_TASK TO CARRY OUT_. Your output should be the entries below, from the first line up to and including the line with "difference such as", reproduced exactly and with no other lines.
══════════
(** * Journal-generation engine of mmm-accounting-agent-py (src/src)

    A shallow embedding of the record model ([holdings.py], [income.py],
    [activity.py], [summary.py]) and of the journal builder
    ([statement.py]).

    Money.  The Python code holds dollar amounts in floats.  Here an amount
    is an exact integer number of micro-dollars (1 USD = 1_000_000); the
    float rounding of the sums is idealised away.  A value formatted with
    [f"{x:.2f}"] or rounded with [round(x, 2)] becomes an integer number of
    cents, rounded to nearest with ties to even on the exact decimal value.
    Where the code's binary floats differ from the exact decimals (a
    half-cent such as 0.015, which as a double lies below the tie, or a
    difference such as 2.01 - 2.00, which evaluates to 0.00999...), the
    results below the cent can differ from the code's; the properties
    proved here are read with that in mind.

    Dates are ordinal integers (for instance [20250515]); only their order
    and equality matter to the code. *)

From Stdlib Require Import ZArith List String Ascii Bool Lia Permutation Sorted.
Import ListNotations.
Open Scope Z_scope.

(* ------------------------------------------------------------------ *)
(** ** Money, rounding and Python helpers *)

Definition CENT : Z := 10000.
Definition dollars (d : Z) : Z := d * 1000000.

(** [round(x, 2)] / [f"{x:.2f}"]: micro-dollars to cents, ties to even. *)
Definition round_cents (x : Z) : Z :=
  let q := x / CENT in
  let r := x mod CENT in
  if r * 2 <? CENT then q
  else if CENT <? r * 2 then q + 1
  else if Z.even q then q else q + 1.

(** Python's [a in b] on strings. *)
Fixpoint str_prefix (p s : string) : bool :=
  match p, s with
  | EmptyString, _ => true
  | String a p', String b s' => Ascii.eqb a b && str_prefix p' s'
  | String _ _, EmptyString => false
  end.

Fixpoint str_contains (p s : string) : bool :=
  match s with
  | EmptyString => str_prefix p s
  | String _ s' => str_prefix p s || str_contains p s'
  end.

(** Python truthiness of an [Optional[float]]: [None] and [0.0] are false. *)
Definition truthy (x : option Z) : bool :=
  match x with Some v => negb (v =? 0) | None => false end.

(** [x if x else 0.0] for an [Optional[float]] [x]. *)
Definition value_or_zero (x : option Z) : Z :=
  match x with Some v => if truthy x then v else 0 | None => 0 end.

Definition sum_Z (l : list Z) : Z := fold_right Z.add 0 l.

(** Python's [sorted] on distinct keys: insertion sort by a strict order. *)
Section Sorting.
Context {A : Type} (ltb : A -> A -> bool).

Fixpoint insert_sorted (x : A) (l : list A) : list A :=
    match l with
    | [] => [x]
    | y :: l' => if ltb y x then y :: insert_sorted x l' else x :: l
    end.

Fixpoint sort (l : list A) : list A :=
    match l with
    | [] => []
    | x :: l' => insert_sorted x (sort l')
    end.

Lemma insert_sorted_perm x l : Permutation (insert_sorted x l) (x :: l).
  Proof.
    induction l as [|y l IH]; simpl; [apply Permutation_refl|].
    destruct (ltb y x).
    - eapply perm_trans; [apply perm_skip, IH|apply perm_swap].
    - apply Permutation_refl.
  Qed.

Lemma sort_perm l : Permutation (sort l) l.
  Proof.
    induction l as [|x l IH]; simpl; [apply Permutation_refl|].
    eapply perm_trans; [apply insert_sorted_perm|apply perm_skip, IH].
  Qed.
End Sorting.

(** [defaultdict(list)] filled in iteration order: an association list in
    key-insertion order, each value list in append order. *)
Section Grouping.
Context {K A : Type} (keqb : K -> K -> bool) (key : A -> K).

Fixpoint group_add (x : A) (g : list (K * list A)) : list (K * list A) :=
    match g with
    | [] => [(key x, [x])]
    | (k, xs) :: g' =>
        if keqb (key x) k then (k, xs ++ [x]) :: g' else (k, xs) :: group_add x g'
    end.

Definition group_by (l : list A) : list (K * list A) :=
    fold_left (fun g x => group_add x g) l [].
End Grouping.

(* ------------------------------------------------------------------ *)
(** ** Record model *)

Module Holding.
  (** [holdings.Holding]; quantity, price, description and the informational
      fields play no part in the computations below. *)
Record t := mk {
    symbol : string;
    beginning_value : option Z;
    ending_value : Z;
    cost_basis : option Z
  }.

Definition is_money_market (h : t) : bool :=
    match cost_basis h with None => true | Some c => c =? 0 end.

Definition change_in_value (h : t) : Z :=
    if is_money_market h then 0
    else match beginning_value h with
         | None => ending_value h - value_or_zero (cost_basis h)
         | Some b =>
             if b =? 0 then ending_value h - value_or_zero (cost_basis h)
             else if 0 <? b then ending_value h - b
             else 0
         end.
End Holding.

(** [Holdings.change_in_value]: [sum(h.change_in_value for h in holdings)]. *)
Definition holdings_change_in_value (hs : list Holding.t) : Z :=
  sum_Z (map Holding.change_in_value hs).

Module Income.
Record t := mk {
    settlement_date : Z;
    symbol : string;
    description : string;
    amount : Z
  }.

Definition is_reinvestment (x : t) : bool :=
    str_contains "Reinvestment" (description x).
End Income.

(** [Income.amount]: total over the non-reinvestment transactions. *)
Definition income_amount (l : list Income.t) : Z :=
  sum_Z (map Income.amount (filter (fun x => negb (Income.is_reinvestment x)) l)).

Module Activity.
Record t := mk {
    settlement_date : Z;
    action : string;
    symbol : string;
    amount : Z;
    basket : option string;
    cost_basis : option Z
  }.
End Activity.

Module Summary.
Record t := mk {
    period_start : Z;
    period_end : Z;
    beginning_value_period : Z;
    additions_period : Z;
    subtractions_period : Z;
    change_investment_value_period : Z;
    ending_value_period : Z;
    beginning_value_ytd : Z;
    additions_ytd : Z;
    subtractions_ytd : Z;
    change_investment_value_ytd : Z;
    ending_value_ytd : Z;
    income_period : Z;
    income_ytd : Z
  }.
End Summary.

(** The loaded state of a [Statement]: each data set is [None] when its CSV
    file was missing; [prior_holdings] is the previous month's HLD file
    read by [_load_prior_holdings] ([None] when it does not exist) and
    [chart] the [(symbol, account name)] pairs of [_load_chart_of_accounts]. *)
Record Statement := mkStatement {
  holdings : option (list Holding.t);
  income : option (list Income.t);
  activity : option (list Activity.t);
  summary : option Summary.t;
  prior_holdings : option (list Holding.t);
  chart : list (string * string)
}.

(** [Statement.is_validated]. *)
Definition is_validated (st : Statement) : bool :=
  match summary st, income st, holdings st with
  | Some s, Some i, Some h =>
      let expected := Summary.change_investment_value_period s in
      let actual := income_amount i + holdings_change_in_value h in
      Z.abs (expected - actual) <? CENT
  | _, _, _ => false
  end.
(** * LinkedIn followers scraper: the page-to-row reduction pipeline

    A shallow embedding of the two scripts of the repository,

      - [linkedin_followers_complete.py]  (download, then process), and
      - [process_existing_followers.py]   (process only),

    and the properties of their reducer: entity extraction, relationship
    extraction, row construction and the page-set orchestrator; then those
    of the downloader, of [write_csv] and of the two entry points.

    Conventions of the embedding.

    - A parsed snapshot is a value of [json], the image of [json.load]:
      [None], [bool], [int], [str], [list] and [dict] with string keys, the
      dict as an association list in insertion order (a parsed object has
      distinct keys).  JSON numbers with a fraction or an exponent (Python
      floats) are outside the model.
    - A string is a Rocq [string], the UTF-8 bytes of the Python [str]:
      equality, substring tests and order are those of Python.  The length
      of a [str] and the iteration over its characters, which the scripts
      reach on malformed snapshots only, count bytes; they are Python's on
      ASCII text.  [str] of a list or a dict, which the scripts reach when
      a field that should be a string is one, is Python's when the strings
      inside have no unprintable character outside ASCII; the properties
      state the text of primitive values only.
    - Python exceptions are values of [exn]; a computation that may raise
      has type [result A].  A [try ... except Exception] block is a match on
      the result of its body.
    - Standard output is a list of [line] values, one per [print] call.
    - The network and the disk are what the scripts are given: what a
      request for a URL returns, and what opening a file and writing to it
      does.  A CSV file is its header and its records, a record being the
      texts of its cells. *)

From Stdlib Require Import ZArith String Ascii List Bool Lia Sorting.Sorted.
From stdpp Require Import gmap strings list fin_maps.

Local Open Scope string_scope.
Local Open Scope list_scope.
Local Open Scope Z_scope.

(** ** Exceptions and the error monad *)

Inductive exn : Type :=
| TypeError
| KeyError
| AttributeError
| OSError
| JSONDecodeError
| ValueError.

Inductive result (A : Type) : Type :=
| Ok (a : A)
| Raise (e : exn).

Arguments Ok {A} a.
Arguments Raise {A} e.

Definition bind {A B : Type} (c : result A) (k : A -> result B) : result B :=
  match c with
  | Ok a => k a
  | Raise e => Raise e
  end.

Declare Scope py_scope.
Delimit Scope py_scope with py.
Notation "'let*' x ':=' c 'in' k" := (bind c (fun x => k))
  (at level 10, x name, c at level 100, k at level 200) : py_scope.
Notation "'let*' ' p ':=' c 'in' k" := (bind c (fun x => match x with p => k end))
  (at level 10, p pattern, c at level 100, k at level 200) : py_scope.
Local Open Scope py_scope.

Definition succeeds {A : Type} (c : result A) : bool :=
  match c with
  | Ok _ => true
  | Raise _ => false
  end.

(** ** Python values read from JSON *)

#[local] Set Warnings "-register-all".

Inductive json : Type :=
| JNull
| JBool (b : bool)
| JInt (n : Z)
| JStr (s : string)
| JList (items : list json)
| JDict (fields : list (string * json)).

(** Lookup of a key in a dict (the first binding of the key). *)
Fixpoint dict_lookup (k : string) (fields : list (string * json)) : option json :=
  match fields with
  | [] => None
  | (k', v) :: rest => if String.eqb k k' then Some v else dict_lookup k rest
  end.

Definition dict_has (k : string) (fields : list (string * json)) : bool :=
  match dict_lookup k fields with
  | Some _ => true
  | None => false
  end.

(** [needle in hay] on two strings: substring test. *)
Definition str_contains (needle hay : string) : bool :=
  match String.index 0 needle hay with
  | Some _ => true
  | None => false
  end.

(** [k in v] for a string [k]: key test on a dict, membership on a list,
    substring test on a string, [TypeError] on [None], [bool] and [int]. *)
Definition py_in (k : string) (v : json) : result bool :=
  match v with
  | JDict fields => Ok (dict_has k fields)
  | JList items =>
      Ok (existsb (fun x => match x with JStr s => String.eqb s k | _ => false end) items)
  | JStr s => Ok (str_contains k s)
  | JNull | JBool _ | JInt _ => Raise TypeError
  end.

(** [v[k]] for a string [k]: [KeyError] on a dict without the key,
    [TypeError] on every other value (a list and a string take integer
    indices only). *)
Definition py_getitem (v : json) (k : string) : result json :=
  match v with
  | JDict fields =>
      match dict_lookup k fields with
      | Some x => Ok x
      | None => Raise KeyError
      end
  | _ => Raise TypeError
  end.

(** [v.get(k, default)]: only a dict has the method. *)
Definition py_get (v : json) (k : string) (default : json) : result json :=
  match v with
  | JDict fields =>
      match dict_lookup k fields with
      | Some x => Ok x
      | None => Ok default
      end
  | _ => Raise AttributeError
  end.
══════════
_SOLUTION TO THIS EXERCISE_.
(** * Journal-generation engine of mmm-accounting-agent-py (src/src)

    A shallow embedding of the record model ([holdings.py], [income.py],
    [activity.py], [summary.py]) and of the journal builder
    ([statement.py]).

    Money.  The Python code holds dollar amounts in floats.  Here an amount
    is an exact integer number of micro-dollars (1 USD = 1_000_000); the
    float rounding of the sums is idealised away.  A value formatted with
    [f"{x:.2f}"] or rounded with [round(x, 2)] becomes an integer number of
    cents, rounded to nearest with ties to even on the exact decimal value.
    Where the code's binary floats differ from the exact decimals (a
    half-cent such as 0.015, which as a double lies below the tie, or a
    difference such as 2.01 - 2.00, which evaluates to 0.00999...), the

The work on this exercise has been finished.